| Problem to work on |
Quote every line from the top of the listing down to and including the line that contains "operation is left.".

| Material for this exercise |
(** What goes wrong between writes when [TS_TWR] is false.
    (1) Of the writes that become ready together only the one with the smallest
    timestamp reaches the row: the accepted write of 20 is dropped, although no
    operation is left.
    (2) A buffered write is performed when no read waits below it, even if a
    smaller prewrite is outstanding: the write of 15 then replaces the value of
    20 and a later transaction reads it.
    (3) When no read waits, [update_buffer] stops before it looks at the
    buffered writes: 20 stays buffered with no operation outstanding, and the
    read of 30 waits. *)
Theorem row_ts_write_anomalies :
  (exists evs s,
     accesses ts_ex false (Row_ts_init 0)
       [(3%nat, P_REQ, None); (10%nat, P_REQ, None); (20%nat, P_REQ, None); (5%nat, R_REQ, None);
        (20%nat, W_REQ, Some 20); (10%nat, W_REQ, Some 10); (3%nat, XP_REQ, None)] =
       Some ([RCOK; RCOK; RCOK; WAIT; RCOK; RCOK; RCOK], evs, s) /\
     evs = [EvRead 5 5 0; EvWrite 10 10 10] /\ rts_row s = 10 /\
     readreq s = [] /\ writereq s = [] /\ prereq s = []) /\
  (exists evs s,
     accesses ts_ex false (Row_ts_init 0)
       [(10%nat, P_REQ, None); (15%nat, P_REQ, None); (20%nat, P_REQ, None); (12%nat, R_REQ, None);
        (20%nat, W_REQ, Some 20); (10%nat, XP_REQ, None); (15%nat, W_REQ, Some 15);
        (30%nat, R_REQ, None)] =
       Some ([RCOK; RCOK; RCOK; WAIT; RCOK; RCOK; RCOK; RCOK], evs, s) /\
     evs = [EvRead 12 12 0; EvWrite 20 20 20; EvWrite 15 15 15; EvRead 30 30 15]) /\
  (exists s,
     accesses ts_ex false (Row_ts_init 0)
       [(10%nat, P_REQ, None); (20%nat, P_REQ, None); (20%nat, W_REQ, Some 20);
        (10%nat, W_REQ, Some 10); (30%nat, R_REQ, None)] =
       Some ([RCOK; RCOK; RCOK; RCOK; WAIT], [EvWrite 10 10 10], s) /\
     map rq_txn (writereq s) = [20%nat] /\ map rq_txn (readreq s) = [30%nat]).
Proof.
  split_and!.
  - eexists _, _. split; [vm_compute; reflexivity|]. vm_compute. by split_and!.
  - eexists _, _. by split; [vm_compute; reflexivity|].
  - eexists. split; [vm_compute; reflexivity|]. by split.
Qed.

| Exercise response |
(** What goes wrong between writes when [TS_TWR] is false.
    (1) Of the writes that become ready together only the one with the smallest
    timestamp reaches the row: the accepted write of 20 is dropped, although no
    operation is left.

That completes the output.